ENTRIES PROVIDED:
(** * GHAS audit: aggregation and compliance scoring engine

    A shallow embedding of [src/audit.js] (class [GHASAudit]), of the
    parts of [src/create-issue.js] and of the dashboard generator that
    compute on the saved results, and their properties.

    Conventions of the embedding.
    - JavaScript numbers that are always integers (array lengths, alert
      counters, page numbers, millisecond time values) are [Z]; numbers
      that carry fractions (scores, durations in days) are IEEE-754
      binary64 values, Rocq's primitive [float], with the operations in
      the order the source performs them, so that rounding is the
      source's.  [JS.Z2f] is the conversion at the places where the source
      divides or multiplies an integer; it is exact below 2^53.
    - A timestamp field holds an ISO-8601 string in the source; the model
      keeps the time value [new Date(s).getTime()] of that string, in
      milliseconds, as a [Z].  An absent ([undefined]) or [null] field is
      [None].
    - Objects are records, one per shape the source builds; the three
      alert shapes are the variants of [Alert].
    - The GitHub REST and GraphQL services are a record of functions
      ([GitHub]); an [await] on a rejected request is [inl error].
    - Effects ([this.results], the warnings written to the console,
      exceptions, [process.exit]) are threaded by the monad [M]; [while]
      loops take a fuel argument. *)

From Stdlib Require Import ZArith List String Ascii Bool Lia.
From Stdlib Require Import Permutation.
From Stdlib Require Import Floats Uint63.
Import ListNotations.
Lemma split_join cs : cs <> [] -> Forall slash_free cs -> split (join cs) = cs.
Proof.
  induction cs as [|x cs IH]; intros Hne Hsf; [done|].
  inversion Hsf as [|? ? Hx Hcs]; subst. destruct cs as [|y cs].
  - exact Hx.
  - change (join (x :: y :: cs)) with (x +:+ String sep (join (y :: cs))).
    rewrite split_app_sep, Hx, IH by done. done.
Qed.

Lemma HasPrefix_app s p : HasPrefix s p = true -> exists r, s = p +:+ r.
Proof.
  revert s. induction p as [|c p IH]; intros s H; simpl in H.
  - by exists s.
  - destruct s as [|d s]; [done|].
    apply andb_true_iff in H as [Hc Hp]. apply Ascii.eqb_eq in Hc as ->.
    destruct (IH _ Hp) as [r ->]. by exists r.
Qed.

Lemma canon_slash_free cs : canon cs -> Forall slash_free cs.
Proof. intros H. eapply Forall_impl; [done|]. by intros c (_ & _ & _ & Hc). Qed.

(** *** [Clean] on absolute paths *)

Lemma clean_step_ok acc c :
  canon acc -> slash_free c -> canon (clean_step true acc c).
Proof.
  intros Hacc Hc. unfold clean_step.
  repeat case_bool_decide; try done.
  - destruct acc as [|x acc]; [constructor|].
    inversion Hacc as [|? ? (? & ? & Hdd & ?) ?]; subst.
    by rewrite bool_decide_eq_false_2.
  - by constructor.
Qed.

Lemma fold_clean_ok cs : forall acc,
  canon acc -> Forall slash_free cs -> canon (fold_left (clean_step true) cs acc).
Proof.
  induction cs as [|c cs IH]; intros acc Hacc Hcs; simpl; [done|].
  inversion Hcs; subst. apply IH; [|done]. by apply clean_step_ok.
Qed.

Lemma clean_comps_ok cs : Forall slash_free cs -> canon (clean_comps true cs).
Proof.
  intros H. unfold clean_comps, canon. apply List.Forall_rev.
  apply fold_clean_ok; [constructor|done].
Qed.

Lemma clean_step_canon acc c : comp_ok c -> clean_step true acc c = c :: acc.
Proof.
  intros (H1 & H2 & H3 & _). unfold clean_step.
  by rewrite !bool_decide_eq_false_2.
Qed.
==
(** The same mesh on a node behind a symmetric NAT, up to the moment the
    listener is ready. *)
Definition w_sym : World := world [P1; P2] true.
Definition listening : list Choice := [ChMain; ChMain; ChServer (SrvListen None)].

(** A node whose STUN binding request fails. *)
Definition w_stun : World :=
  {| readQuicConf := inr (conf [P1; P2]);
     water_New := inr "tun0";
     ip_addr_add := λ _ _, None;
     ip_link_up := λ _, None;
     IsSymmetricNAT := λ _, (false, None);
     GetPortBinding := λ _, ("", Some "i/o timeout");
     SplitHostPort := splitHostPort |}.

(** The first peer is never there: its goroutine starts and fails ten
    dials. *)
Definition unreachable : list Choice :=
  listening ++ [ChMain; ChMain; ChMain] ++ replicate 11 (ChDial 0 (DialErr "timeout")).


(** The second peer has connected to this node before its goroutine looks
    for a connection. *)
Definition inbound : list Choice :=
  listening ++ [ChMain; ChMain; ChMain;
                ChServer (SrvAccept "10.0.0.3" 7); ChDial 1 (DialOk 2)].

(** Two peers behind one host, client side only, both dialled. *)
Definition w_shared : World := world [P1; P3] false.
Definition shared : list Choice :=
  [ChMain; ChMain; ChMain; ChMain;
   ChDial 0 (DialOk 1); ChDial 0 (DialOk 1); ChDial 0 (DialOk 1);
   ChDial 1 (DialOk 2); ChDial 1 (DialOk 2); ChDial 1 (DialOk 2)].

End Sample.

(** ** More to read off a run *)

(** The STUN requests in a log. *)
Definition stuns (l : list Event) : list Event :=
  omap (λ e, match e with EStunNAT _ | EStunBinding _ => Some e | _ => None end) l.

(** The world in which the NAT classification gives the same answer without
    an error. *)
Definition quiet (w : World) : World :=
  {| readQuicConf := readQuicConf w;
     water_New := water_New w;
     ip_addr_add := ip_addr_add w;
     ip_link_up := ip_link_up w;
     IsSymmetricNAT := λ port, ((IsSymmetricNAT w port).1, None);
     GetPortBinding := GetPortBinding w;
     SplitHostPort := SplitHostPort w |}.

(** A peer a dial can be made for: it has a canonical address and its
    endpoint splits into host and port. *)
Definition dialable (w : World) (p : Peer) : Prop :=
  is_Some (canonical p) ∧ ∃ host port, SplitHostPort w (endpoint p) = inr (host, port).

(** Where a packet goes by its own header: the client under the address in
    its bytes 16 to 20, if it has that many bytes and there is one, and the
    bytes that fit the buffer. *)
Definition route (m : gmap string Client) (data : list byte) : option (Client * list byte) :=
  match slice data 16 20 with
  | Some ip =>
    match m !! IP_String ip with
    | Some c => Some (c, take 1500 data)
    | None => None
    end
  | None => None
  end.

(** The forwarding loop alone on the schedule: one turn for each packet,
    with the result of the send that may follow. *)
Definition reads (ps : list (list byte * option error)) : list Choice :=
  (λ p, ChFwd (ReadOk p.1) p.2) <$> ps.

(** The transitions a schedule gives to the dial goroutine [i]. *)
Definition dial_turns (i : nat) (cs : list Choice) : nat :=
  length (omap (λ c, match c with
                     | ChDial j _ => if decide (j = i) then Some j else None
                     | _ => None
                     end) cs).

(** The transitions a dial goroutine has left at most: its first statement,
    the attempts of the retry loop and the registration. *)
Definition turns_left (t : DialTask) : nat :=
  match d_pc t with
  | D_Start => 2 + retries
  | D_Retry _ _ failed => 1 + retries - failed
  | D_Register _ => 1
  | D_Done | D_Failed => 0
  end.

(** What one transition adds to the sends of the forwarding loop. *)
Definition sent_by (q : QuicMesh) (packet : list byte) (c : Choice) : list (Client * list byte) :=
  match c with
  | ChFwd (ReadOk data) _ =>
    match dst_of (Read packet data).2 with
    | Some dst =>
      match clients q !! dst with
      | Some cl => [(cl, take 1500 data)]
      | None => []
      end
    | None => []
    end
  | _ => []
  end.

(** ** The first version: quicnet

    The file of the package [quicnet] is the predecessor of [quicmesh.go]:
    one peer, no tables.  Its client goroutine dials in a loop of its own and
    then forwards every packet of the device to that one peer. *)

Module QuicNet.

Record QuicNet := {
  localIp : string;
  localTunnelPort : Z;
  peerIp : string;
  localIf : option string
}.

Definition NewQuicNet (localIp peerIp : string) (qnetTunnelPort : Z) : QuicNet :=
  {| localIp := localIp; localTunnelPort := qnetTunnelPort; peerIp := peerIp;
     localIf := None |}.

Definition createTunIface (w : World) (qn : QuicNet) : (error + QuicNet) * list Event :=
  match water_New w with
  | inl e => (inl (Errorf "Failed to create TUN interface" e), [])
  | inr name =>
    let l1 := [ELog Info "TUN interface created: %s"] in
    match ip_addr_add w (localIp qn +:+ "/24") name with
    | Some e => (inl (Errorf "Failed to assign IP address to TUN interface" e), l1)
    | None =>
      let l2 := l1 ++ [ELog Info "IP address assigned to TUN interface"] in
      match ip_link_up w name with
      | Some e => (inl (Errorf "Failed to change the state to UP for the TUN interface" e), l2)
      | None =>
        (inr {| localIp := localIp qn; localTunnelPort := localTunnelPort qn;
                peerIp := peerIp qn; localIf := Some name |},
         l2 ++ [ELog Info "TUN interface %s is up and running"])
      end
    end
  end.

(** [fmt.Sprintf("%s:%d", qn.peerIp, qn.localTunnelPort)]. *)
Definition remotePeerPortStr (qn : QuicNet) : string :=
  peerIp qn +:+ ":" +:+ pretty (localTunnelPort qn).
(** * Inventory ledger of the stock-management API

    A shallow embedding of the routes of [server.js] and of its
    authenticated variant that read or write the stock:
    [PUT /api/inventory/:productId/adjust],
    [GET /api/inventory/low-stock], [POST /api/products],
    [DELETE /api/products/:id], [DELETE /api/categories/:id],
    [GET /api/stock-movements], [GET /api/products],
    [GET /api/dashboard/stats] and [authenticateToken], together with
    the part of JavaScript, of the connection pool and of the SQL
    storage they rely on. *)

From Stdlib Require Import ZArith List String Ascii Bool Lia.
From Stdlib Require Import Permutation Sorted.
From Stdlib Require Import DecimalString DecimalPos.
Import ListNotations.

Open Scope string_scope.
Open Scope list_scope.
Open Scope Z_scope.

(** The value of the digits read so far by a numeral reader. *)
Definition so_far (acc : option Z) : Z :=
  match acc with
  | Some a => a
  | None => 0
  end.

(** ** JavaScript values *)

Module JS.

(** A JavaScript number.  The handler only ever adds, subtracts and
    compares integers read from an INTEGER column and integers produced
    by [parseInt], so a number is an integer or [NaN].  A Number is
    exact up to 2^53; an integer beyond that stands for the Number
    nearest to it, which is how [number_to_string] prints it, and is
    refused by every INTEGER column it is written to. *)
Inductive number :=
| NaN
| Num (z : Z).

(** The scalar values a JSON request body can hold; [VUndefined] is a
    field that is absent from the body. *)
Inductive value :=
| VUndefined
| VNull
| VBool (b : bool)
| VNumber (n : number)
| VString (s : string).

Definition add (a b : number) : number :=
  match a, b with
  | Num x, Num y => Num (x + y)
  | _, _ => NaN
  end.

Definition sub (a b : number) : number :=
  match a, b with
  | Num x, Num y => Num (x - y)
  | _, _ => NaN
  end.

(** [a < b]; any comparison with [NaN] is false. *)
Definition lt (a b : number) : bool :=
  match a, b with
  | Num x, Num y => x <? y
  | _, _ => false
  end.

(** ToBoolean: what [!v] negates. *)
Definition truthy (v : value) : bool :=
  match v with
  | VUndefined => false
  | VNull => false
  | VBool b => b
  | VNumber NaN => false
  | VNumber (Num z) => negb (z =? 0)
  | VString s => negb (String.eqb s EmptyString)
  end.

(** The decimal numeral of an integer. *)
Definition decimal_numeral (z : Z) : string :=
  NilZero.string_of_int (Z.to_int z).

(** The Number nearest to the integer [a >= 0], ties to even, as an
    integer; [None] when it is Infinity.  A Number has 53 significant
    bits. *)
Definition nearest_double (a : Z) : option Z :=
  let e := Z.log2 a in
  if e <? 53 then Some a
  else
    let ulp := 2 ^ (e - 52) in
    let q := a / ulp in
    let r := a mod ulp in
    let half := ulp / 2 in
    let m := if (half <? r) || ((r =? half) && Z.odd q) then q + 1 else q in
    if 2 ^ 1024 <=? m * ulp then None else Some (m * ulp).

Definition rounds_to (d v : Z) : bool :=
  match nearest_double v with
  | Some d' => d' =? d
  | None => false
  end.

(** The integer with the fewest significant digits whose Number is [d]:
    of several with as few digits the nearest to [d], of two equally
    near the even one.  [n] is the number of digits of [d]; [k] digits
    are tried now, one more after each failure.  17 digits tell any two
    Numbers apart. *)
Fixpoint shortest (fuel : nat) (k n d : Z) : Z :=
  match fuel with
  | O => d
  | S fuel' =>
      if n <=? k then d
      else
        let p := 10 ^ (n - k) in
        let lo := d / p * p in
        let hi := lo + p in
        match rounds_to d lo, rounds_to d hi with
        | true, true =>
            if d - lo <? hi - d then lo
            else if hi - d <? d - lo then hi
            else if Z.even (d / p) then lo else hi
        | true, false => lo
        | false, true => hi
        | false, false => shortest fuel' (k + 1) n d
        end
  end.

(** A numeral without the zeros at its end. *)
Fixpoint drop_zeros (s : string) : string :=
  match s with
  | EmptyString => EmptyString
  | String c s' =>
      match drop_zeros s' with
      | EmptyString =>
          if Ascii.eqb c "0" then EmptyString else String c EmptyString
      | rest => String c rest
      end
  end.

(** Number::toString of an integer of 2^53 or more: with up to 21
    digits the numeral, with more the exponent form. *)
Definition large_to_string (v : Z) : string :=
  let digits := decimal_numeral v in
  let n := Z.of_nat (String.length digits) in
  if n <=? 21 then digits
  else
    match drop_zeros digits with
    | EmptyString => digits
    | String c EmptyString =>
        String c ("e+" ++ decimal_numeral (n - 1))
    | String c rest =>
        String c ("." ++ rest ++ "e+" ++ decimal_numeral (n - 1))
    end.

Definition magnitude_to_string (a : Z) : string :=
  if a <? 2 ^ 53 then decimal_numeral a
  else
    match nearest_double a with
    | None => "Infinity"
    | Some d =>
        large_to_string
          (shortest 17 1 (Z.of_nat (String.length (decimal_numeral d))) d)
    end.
* * *
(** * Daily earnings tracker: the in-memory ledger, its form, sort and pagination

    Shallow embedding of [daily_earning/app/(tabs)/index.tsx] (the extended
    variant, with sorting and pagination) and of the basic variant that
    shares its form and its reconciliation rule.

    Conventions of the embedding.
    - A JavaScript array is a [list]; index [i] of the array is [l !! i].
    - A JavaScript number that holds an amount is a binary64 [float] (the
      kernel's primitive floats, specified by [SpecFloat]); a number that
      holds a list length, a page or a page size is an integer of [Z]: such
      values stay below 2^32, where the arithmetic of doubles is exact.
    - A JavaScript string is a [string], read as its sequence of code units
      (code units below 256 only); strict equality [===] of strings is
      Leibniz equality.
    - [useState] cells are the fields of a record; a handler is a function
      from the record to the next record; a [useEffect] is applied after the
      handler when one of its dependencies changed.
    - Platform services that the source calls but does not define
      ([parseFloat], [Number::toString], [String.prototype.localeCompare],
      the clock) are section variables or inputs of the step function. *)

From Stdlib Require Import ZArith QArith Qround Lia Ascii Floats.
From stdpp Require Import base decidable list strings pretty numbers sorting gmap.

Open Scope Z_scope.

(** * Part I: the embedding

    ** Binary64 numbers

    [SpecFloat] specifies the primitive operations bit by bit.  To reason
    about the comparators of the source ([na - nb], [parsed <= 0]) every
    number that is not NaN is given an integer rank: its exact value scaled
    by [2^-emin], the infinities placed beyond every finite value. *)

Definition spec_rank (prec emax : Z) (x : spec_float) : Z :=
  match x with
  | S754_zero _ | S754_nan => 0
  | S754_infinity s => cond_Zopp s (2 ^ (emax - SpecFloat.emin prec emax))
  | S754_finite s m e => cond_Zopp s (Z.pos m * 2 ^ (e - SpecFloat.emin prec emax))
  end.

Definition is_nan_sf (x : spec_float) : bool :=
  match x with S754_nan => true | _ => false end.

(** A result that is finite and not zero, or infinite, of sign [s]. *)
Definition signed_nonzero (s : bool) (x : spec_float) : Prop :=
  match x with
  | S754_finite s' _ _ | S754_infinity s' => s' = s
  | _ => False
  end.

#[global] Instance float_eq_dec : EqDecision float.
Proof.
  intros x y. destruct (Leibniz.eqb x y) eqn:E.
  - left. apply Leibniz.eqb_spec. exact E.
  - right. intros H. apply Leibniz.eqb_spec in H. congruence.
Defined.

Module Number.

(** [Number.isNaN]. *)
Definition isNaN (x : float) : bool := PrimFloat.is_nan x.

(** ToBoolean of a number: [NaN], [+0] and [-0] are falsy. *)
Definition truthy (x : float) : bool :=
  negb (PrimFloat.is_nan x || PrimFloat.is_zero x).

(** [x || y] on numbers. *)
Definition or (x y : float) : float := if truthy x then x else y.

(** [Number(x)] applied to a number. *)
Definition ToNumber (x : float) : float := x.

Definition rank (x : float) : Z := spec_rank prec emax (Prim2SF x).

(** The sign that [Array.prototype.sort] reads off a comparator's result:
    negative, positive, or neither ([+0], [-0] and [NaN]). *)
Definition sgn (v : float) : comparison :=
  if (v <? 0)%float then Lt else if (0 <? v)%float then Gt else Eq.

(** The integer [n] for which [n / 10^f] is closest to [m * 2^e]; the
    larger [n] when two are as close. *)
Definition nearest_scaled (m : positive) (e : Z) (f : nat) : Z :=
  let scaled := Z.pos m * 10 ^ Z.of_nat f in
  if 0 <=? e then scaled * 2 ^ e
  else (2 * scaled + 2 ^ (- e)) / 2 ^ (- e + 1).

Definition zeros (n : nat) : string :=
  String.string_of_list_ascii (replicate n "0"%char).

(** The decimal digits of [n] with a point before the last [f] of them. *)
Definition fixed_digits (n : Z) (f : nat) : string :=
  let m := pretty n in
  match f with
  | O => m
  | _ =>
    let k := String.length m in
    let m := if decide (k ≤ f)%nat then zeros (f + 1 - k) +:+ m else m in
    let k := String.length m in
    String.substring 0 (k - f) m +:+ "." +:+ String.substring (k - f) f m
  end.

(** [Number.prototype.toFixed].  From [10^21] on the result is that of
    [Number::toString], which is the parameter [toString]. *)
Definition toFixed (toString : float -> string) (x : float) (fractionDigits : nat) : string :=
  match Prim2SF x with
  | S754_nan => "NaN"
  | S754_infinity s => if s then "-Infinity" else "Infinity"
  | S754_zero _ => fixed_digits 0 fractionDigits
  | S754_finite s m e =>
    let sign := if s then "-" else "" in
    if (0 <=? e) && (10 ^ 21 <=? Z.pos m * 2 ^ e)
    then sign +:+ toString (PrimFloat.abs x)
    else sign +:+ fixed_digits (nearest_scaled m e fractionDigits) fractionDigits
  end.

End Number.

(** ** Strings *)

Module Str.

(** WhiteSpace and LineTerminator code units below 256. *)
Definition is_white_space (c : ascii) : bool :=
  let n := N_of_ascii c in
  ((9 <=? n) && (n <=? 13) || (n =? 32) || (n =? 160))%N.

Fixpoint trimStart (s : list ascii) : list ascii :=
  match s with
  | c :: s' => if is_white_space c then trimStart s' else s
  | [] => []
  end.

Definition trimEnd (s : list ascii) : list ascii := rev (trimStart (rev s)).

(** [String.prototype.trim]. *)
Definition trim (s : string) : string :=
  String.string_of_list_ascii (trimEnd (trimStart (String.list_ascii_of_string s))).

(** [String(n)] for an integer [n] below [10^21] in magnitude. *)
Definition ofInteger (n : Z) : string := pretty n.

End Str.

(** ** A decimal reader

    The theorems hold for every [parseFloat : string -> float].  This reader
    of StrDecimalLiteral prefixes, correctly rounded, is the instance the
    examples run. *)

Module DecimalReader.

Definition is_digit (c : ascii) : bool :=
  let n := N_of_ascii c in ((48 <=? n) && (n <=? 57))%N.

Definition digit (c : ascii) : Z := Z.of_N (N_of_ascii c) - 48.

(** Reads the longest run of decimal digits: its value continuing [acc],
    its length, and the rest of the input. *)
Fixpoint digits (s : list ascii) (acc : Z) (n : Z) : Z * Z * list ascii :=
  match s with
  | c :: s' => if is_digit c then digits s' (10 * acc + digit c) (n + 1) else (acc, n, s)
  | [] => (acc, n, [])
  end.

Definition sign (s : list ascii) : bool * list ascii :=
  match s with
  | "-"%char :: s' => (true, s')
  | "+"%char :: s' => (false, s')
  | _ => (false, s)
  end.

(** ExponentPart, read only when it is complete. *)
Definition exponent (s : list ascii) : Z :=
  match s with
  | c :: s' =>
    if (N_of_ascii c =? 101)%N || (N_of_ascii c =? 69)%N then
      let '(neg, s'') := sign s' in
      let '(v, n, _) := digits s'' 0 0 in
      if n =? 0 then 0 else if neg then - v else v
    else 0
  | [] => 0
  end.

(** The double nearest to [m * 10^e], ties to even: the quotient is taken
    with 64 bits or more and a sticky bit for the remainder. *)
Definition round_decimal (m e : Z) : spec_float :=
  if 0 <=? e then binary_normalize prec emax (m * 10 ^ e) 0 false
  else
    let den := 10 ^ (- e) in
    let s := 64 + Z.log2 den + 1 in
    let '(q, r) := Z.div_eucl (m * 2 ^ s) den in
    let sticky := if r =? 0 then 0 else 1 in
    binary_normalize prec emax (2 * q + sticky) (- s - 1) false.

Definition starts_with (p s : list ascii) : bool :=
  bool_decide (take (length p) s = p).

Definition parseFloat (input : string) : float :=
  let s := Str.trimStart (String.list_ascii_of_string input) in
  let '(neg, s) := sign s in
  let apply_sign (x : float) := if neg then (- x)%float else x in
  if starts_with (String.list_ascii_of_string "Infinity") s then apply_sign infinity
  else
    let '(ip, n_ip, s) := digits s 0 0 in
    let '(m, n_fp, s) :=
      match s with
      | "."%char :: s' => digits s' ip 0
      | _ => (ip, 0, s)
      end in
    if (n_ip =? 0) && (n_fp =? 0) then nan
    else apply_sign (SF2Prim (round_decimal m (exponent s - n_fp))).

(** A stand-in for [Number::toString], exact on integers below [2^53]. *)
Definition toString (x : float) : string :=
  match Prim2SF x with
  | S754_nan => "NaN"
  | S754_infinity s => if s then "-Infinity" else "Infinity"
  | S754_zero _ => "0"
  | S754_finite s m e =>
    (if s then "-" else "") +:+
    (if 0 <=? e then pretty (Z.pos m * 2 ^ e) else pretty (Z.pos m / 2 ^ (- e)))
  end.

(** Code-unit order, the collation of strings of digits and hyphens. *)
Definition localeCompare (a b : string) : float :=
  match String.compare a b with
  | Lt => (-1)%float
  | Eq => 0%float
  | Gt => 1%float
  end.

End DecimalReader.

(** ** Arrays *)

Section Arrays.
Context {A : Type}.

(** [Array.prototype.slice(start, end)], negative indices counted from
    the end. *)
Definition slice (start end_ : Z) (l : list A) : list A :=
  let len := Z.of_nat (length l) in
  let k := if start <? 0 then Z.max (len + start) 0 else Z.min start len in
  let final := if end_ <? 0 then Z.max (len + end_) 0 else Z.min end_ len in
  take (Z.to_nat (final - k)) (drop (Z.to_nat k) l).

WHAT TO DO:
In the listing above, find the line with "(** ** More to read off a run *)" and the line with "Definition dialable (w", then print exactly those two lines and every line between them, and nothing more.

THE ANSWER:
(** ** More to read off a run *)

(** The STUN requests in a log. *)
Definition stuns (l : list Event) : list Event :=
  omap (λ e, match e with EStunNAT _ | EStunBinding _ => Some e | _ => None end) l.

(** The world in which the NAT classification gives the same answer without
    an error. *)
Definition quiet (w : World) : World :=
  {| readQuicConf := readQuicConf w;
     water_New := water_New w;
     ip_addr_add := ip_addr_add w;
     ip_link_up := ip_link_up w;
     IsSymmetricNAT := λ port, ((IsSymmetricNAT w port).1, None);
     GetPortBinding := GetPortBinding w;
     SplitHostPort := SplitHostPort w |}.

(** A peer a dial can be made for: it has a canonical address and its
    endpoint splits into host and port. *)
Definition dialable (w : World) (p : Peer) : Prop :=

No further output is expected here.